India's ETF Market Just Broke All Records — The One Precious Metal Driving the Frenzy
India’s exchange-traded fund market has just had its most explosive year on record, and at the center of this financial revolution is a single precious metal that most investors ignored for decades — silver. While gold grabbed headlines and broke its own milestones, it was silver that truly rewrote India’s investment story in 2025 and into 2026, shattering every metric that market veterans had previously considered the ceiling.
A Market Transformed Beyond Recognition
To appreciate how remarkable this moment is, consider where India’s ETF market stood just five years ago. ETF trading turnover was a respectable ₹51,101 crore in FY20. By FY25, that figure had exploded to ₹3.83 lakh crore, with nearly 260 funds collectively managing close to ₹8.75 lakh crore in assets. That is not incremental growth — that is a structural transformation of how Indian investors think about building wealth.
The year 2025 was a watershed moment. The combined assets under management of gold and silver ETFs, which stood at a combined ₹57,000 crore at the start of the year, had doubled by September to cross ₹1 trillion. By December 2025, those combined AUM had crossed ₹2 trillion — a fourfold increase over the full year. Then, in just the next five months, they nearly tripled again to surpass ₹3 lakh crore by January 2026. These are not typos. This is the speed at which Indian investors redirected capital toward precious metal ETFs when the opportunity crystallized.

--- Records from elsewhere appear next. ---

Definition step (w : World) (ev : Event) : option World :=
  match ev with
  | TileClick pos => Some (dispatch (handleTileClick pos (comp w)) w)
  | Rotate => Some (dispatch (handleRotate (comp w)) w)
  | Flip => Some (dispatch (handleFlip (comp w)) w)
  | Submit => Some (dispatch (handleSubmit (comp w)) w)
  | Tick => Some (mkWorld (countdownTick (comp w)) (inflight w))
  | Clock now => Some (mkWorld (fireDue now (comp w)) (inflight w))
  | TutorialPrev =>
      if showTutorial (comp w)
      then Some (mkWorld (tutorialPrev (comp w)) (inflight w)) else Some w
  | TutorialNext =>
      if showTutorial (comp w)
      then Some (mkWorld (tutorialNext (comp w)) (inflight w)) else Some w
  | StartSettles o => settled isStartGame (startSettled false o) w
  | SelectSettles o => settled isSelectTile (selectSettled o) w
  | RotateSettles o => settled isRotateTile (rotateSettled o) w
  | FlipSettles o => settled isFlipTile (flipSettled o) w
  | SubmitSettles now o => settled isSubmitPath (submitSettled now o) w
  end.

Fixpoint run (w : World) (evs : list Event) : option World :=
  match evs with
  | [] => Some w
  | ev :: evs' => w' ← step w ev; run w' evs'
  end.

Inductive reachable (rows cols : Z) : World -> Prop :=
  | reachable_mount : reachable rows cols (mount rows cols)
  | reachable_next w ev w' :
      reachable rows cols w -> step w ev = Some w' -> reachable rows cols w'.

(** The session id a call is addressed to; the start call has none. *)
Definition sessionOf (q : Request) : option string :=
  match q with
  | StartGame _ _ => None
  | SelectTile s _ _ | RotateTile s _ _ | FlipTile s _ _ | SubmitPath s => Some s
  end.

(** What holds of every state of a mounted game component. *)
Definition GameInv (w : World) : Prop :=
  let c := comp w in
  let g := gameState c in
  0 <= timeRemaining g <= GAME_DURATION /\
  (status g = PLAYING -> 1 <= timeRemaining g) /\
  (status g = LOST -> timeRemaining g = 0) /\
  (status g = ANIMATING -> timers c <> []) /\
  0 <= tutorialStep c < Z.of_nat (length TUTORIAL_STEPS) /\
  (sessionId c = EmptyString ->
   (inflight w = [] \/ exists rows cols, inflight w = [ StartGame rows cols ]) /\
   timers c = [] /\ (status g = PLAYING \/ status g = LOST) /\
   selectedTile g = None /\ moves g = 0 /\ attempts g = 0) /\
  (sessionId c <> EmptyString ->
   Forall (fun q => sessionOf q = Some (sessionId c)) (inflight w)).

(** A session that has started, for running the component on concrete
    input. *)
Definition sampleStart : GameStartResponse :=
  mkStartResponse "s1"
    [ [ mkApiTile "t0" 0 0 STRAIGHT [LEFT; RIGHT];
        mkApiTile "t1" 0 1 CORNER [LEFT; DOWN] ] ]
    (mkEntry 0 0 LEFT) (mkEntry 0 1 DOWN) "PLAYING".

Definition samplePath : SubmitResponse :=
  mkSubmitResponse true "WON" (Some [ mkCell 0 0; mkCell 0 1 ]).

Definition sampleWorld : World :=
  default (mount 1 2)
    (run (mount 1 2)
       [ StartSettles (Fulfilled sampleStart); TileClick (mkPosition 0 1);
         Rotate; Tick; Submit ]).

(** The same session after the submission was accepted. *)
Definition sampleAnimating : World :=
  default (mount 1 2)
    (run sampleWorld [ SubmitSettles 10000 (Fulfilled samplePath) ]).

(** A session on one row of three tiles in which Submit is pressed twice
    before the first answer arrives; both submissions are accepted, the
    first at 0 ms and the second at 1000 ms. *)
Definition threeTileStart : GameStartResponse :=
  mkStartResponse "s2"
    [ [ mkApiTile "t0" 0 0 STRAIGHT [LEFT; RIGHT];
        mkApiTile "t1" 0 1 STRAIGHT [LEFT; RIGHT];
        mkApiTile "t2" 0 2 STRAIGHT [LEFT; RIGHT] ] ]
    (mkEntry 0 0 LEFT) (mkEntry 0 2 RIGHT) "PLAYING".

Definition threeTilePath : SubmitResponse :=
  mkSubmitResponse true "WON" (Some [ mkCell 0 0; mkCell 0 1; mkCell 0 2 ]).

Definition doubleSubmitTrace : list Event :=
  [ StartSettles (Fulfilled threeTileStart); Submit; Submit;
    SubmitSettles 0 (Fulfilled threeTilePath);
    SubmitSettles 1000 (Fulfilled threeTilePath) ].

End PathfinderGame.

(** The game state with the given status and countdown value, everything
    else as in [prev]. *)
Definition clockAt (v : PipePuzzle.GameStatus) (t : Z)
    (prev : PipePuzzle.GameState) : PipePuzzle.GameState :=
  PipePuzzle.mkGame (PipePuzzle.grid prev) (PipePuzzle.start prev)
    (PipePuzzle.end_ prev) v (PipePuzzle.selectedTile prev) t
    (PipePuzzle.attempts prev) (PipePuzzle.moves prev)
    (PipePuzzle.rotations prev) (PipePuzzle.flips prev).

(** * What the pipe game draws

    The pure parts of [Controls], [Tile] and [GameGrid]. *)

Module PipePuzzleView.

Import PipePuzzle.

(** ** The countdown display of [Controls] *)

(** [s.padStart(n, pad)] for a pad of one character. *)
Definition padStart (n : nat) (pad : ascii) (s : string) : string :=
  String.append (string_of_list_ascii (replicate (n - String.length s) pad)) s.

(** [timeRemaining] is an integer: [Math.floor(t / 60)] is the floored
    quotient and [t % 60] the remainder with the sign of [t]. *)
Definition formattedTime (timeRemaining : Z) : string :=
  let minutes := timeRemaining / 60 in
  let seconds := padStart 2 "0" (show_Z (Z.rem timeRemaining 60)) in
  String.append (show_Z minutes) (String.append ":" seconds).

(** Reading a display back: digits, a colon, digits; the value in
    seconds. *)
Definition parseTime (str : string) : option Z :=
  let (minutes, rest) := span_digits str in
  m ← read_number minutes;
  secs ← strip_prefix ":" rest;
  s ← read_number secs;
  Some (m * 60 + s).

(** ** The arrows of a tile *)

Definition OPENING_CELL_MAP (d : Direction) : string :=
  match d with
  | UP => "0-1"
  | DOWN => "2-1"
  | LEFT => "1-0"
  | RIGHT => "1-2"
  end.

Definition TOWARD_CENTER (d : Direction) : Z :=
  match d with UP => 90 | DOWN => 270 | LEFT => 0 | RIGHT => 180 end.

Definition AWAY_CENTER (d : Direction) : Z :=
  match d with UP => 270 | DOWN => 90 | LEFT => 180 | RIGHT => 0 end.

(** [x % m] on numbers: the remainder has the sign of [x], the quotient is
    truncated towards zero. *)
Definition Qtrunc (q : Q) : Z := if Qle_bool 0 q then Qfloor q else Qceiling q.

Definition js_rem (x m : Q) : Q := (x - inject_Z (Qtrunc (x / m)) * m)%Q.

Definition midAngle (a b : Q) : Q :=
  let diff := (b - a)%Q in
  let diff := if negb (Qle_bool diff 180) then (diff - 360)%Q else diff in
  let diff := if negb (Qle_bool (-180) diff) then (diff + 360)%Q else diff in
  js_rem (a + diff / 2 + 360)%Q 360.

(** An angle handed to [ArrowSVG]: a number, or [NaN] when it was computed
    from a missing opening.  [undefined] is [None]. *)
Inductive Angle : Type :=
  | Deg (q : Q)
  | NaN.

(** [table[o]] for an opening that may be [undefined]. *)
Definition angleOf (table : Direction -> Z) (o : option Direction)
    : option Angle :=
  (fun d => Deg (inject_Z (table d))) <$> o.

(** [midAngle] on values that may be [undefined]: arithmetic on
    [undefined] gives [NaN], and both comparisons are false on [NaN]. *)
Definition midAngleOf (a b : option Angle) : Angle :=
  match a, b with
  | Some (Deg x), Some (Deg y) => Deg (midAngle x y)
  | _, _ => NaN
  end.

(** A [Map] with [set] and [get]; a key may be [undefined] ([None]). *)
Fixpoint map_set {V : Type} (k : option string) (v : V)
    (m : list (option string * V)) : list (option string * V) :=
  match m with
  | [] => [ (k, v) ]
  | (k', v') :: m' =>
      if bool_decide (k' = k) then (k, v) :: m' else (k', v') :: map_set k v m'
  end.

Definition map_get {V : Type} (k : option string)
    (m : list (option string * V)) : option V :=
  snd <$> List.find (fun kv => bool_decide (kv.1 = k)) m.

(** One of the nine sub-cells: its key and its arrow, if it has one. *)
Record SubCell : Type := mkSubCell {
  k_key : string;
  k_arrow : option Angle
}.

Definition cellKey (r c : Z) : string :=
  String.append (show_Z r) (String.append "-" (show_Z c)).

(** The [cells] of a tile that is not EMPTY. *)
Definition cells (tile : TileState) : list SubCell :=
  let o0 := t_openings tile !! 0%nat in
  let o1 := t_openings tile !! 1%nat in
  let '(angle0, angleCenter, angle1) :=
    match t_type tile with
    | STRAIGHT =>
        let flowAngle := angleOf AWAY_CENTER o1 in
        (flowAngle, flowAngle, flowAngle)
    | _ =>
        let angle0 := angleOf TOWARD_CENTER o0 in
        let angle1 := angleOf AWAY_CENTER o1 in
        (angle0, Some (midAngleOf angle0 angle1), angle1)
    end in
  let filled := map_set (OPENING_CELL_MAP <$> o0) angle0 [] in
  let filled := map_set (Some "1-1"%string) angleCenter filled in
  let filled := map_set (OPENING_CELL_MAP <$> o1) angle1 filled in
  r ← [0; 1; 2];
  c ← [0; 1; 2];
  [ mkSubCell (cellKey r c) (mjoin (map_get (Some (cellKey r c)) filled)) ].

(** [Tile]: an EMPTY tile is a plain box ([None]), any other tile shows its
    nine sub-cells. *)
Definition Tile (tile : TileState) : option (list SubCell) :=
  match t_type tile with
  | EMPTY => None
  | _ => Some (cells tile)
  end.

(** The number of arrows drawn. *)
Definition arrowCount (cs : list SubCell) : nat :=
  length (List.filter (fun k => bool_decide (is_Some (k_arrow k))) cs).

(** The arrow drawn in the sub-cell with the given key, if any. *)
Definition arrowAt (key : string) (cs : list SubCell) : option Angle :=
  k ← List.find (fun k => String.eqb (k_key k) key) cs; k_arrow k.

(** The keys of the nine sub-cells, row by row, and those of the four
    corner cells. *)
Definition cellKeys : list string :=
  [ "0-0"; "0-1"; "0-2"; "1-0"; "1-1"; "1-2"; "2-0"; "2-1"; "2-2" ]%string.

Definition cornerKeys : list string := [ "0-0"; "0-2"; "2-0"; "2-2" ]%string.

(** ** The rocket of [GameGrid] *)

Section Rocket.

(** Positions are percentages computed by [cellCenter] and by the offset
    of the entry and exit markers; the schedule does not look at them. *)
Context {A : Type}.
Variable cellCenter : Z -> Z -> A.
Variables startOffset endOffset : A.

(** The rocket effect: the position set at once, and the timeouts it
    schedules, each with its delay and the position it sets. *)
Definition rocketEffect (animating : bool) (animationPath : list PathCell)
    : option A * list (Z * A) :=
  if negb animating || (length animationPath =? 0)%nat then (None, []) else
  let waypoints :=
    startOffset :: map (fun p => cellCenter (c_row p) (c_col p)) animationPath
      ++ [ endOffset ] in
  ( Some startOffset,
    omap (fun i => (fun w => (Z.of_nat i * ANIMATION_STEP_MS, w)) <$> waypoints !! i)
         (seq 1 (length waypoints - 1)) ).

End Rocket.

End PipePuzzleView.

(** * The assessment flow of the pipe game

    The exported component [PipePuzzle]: instructions, system check, the
    three levels, the results page, and the call that saves the results.
    The game of the level in progress is the component of
    [PathfinderGame] above; it is mounted anew for every level (its [key]
    is the level index).  The webcam box is not modelled. *)

Module AssessmentFlow.

Import PipePuzzle PathfinderGame.

Inductive Step : Type := INSTRUCTIONS | SYSTEM_CHECK | GAME | RESULTS.

Record Level : Type := mkLevel {
  l_rows : Z;
  l_cols : Z;
  l_label : string
}.

Definition LEVELS : list Level :=
  [ mkLevel 3 3 "Section 1"; mkLevel 5 5 "Section 2"; mkLevel 7 7 "Section 3" ].

(** [{ level, success, ...stats }] *)
Record LevelResult : Type := mkLevelResult {
  lr_level : Z;
  lr_success : bool;
  lr_moves : Z;
  lr_rotations : Z;
  lr_flips : Z;
  lr_time : Z
}.

(** An entry of the list kept under [assessment_results] in local
    storage. *)
Record StoredEntry : Type := mkStored {
  se_timestamp : string;
  se_scores : list LevelResult
}.

(** The [useState] cells, the mounted game (if any), every [saveResults]
    call made so far with its argument, those of them that have not
    settled, and the list in local storage ([None]: the key is absent).
    The stored text is taken to be a list written by this code. *)
Record Flow : Type := mkFlow {
  f_step : Step;
  currentLevel : Z;
  results : list LevelResult;
  game : option World;
  saveCalls : list (list LevelResult);
  pendingSaves : list (list LevelResult);
  stored : option (list StoredEntry)
}.

Definition initialFlow (storage : option (list StoredEntry)) : Flow :=
  mkFlow INSTRUCTIONS 0 [] None [] [] storage.

Definition setStep (v : Step) (f : Flow) : Flow :=
  mkFlow v (currentLevel f) (results f) (game f) (saveCalls f)
    (pendingSaves f) (stored f).

Definition setCurrentLevel (v : Z) (f : Flow) : Flow :=
  mkFlow (f_step f) v (results f) (game f) (saveCalls f) (pendingSaves f)
    (stored f).

Definition setResults (v : list LevelResult) (f : Flow) : Flow :=
  mkFlow (f_step f) (currentLevel f) v (game f) (saveCalls f)
    (pendingSaves f) (stored f).

Definition setGame (v : option World) (f : Flow) : Flow :=
  mkFlow (f_step f) (currentLevel f) (results f) v (saveCalls f)
    (pendingSaves f) (stored f).

Definition setPendingSaves (v : list (list LevelResult)) (f : Flow) : Flow :=
  mkFlow (f_step f) (currentLevel f) (results f) (game f) (saveCalls f) v
    (stored f).

Definition setStored (v : option (list StoredEntry)) (f : Flow) : Flow :=
  mkFlow (f_step f) (currentLevel f) (results f) (game f) (saveCalls f)
    (pendingSaves f) v.

(** [api.saveResults(scores)] is called. *)
Definition saveResults (scores : list LevelResult) (f : Flow) : Flow :=
  mkFlow (f_step f) (currentLevel f) (results f) (game f)
    (saveCalls f ++ [scores]) (pendingSaves f ++ [scores]) (stored f).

Gold’s Historic Run — The Setup for Something Bigger
Gold played a foundational role in this story and deserves its own recognition. Indian gold ETFs attracted net inflows of ₹430 billion (approximately $4.9 billion) throughout 2025, the highest ever recorded for any calendar year. This compares against $1.3 billion in 2024 and a mere $310 million in 2023 — making 2025 inflows more than three times the prior year. India ranked third globally in gold ETF inflows in 2025, after the United States and China, drawing $4.4 billion and accounting for 5% of global gold ETF flows.
December 2025 alone was extraordinary for gold. Net inflows hit ₹116 billion (approximately $1.29 billion) in that single month, marking the eighth consecutive month of net additions. Gold ETF folios grew 43% in just five months between August 2025 and January 2026, rising from 80.34 lakh to 1.14 crore individual accounts. The AUM of gold ETFs reached ₹1,279 billion by year-end, lifting India’s share of global gold ETF AUM from 1.9% in 2024 to 2.5%. Gold’s 60%-plus price surge in 2025 pulled millions of new retail investors into the ETF ecosystem for the first time.
In January 2026, gold ETF inflows doubled year-on-year to ₹24,040 crore — and for the first time in Indian market history, gold ETF inflows actually surpassed the net inflows collected by active equity mutual fund schemes in the same month. That single data point is arguably the most significant indicator of how profoundly investor behavior is shifting in India.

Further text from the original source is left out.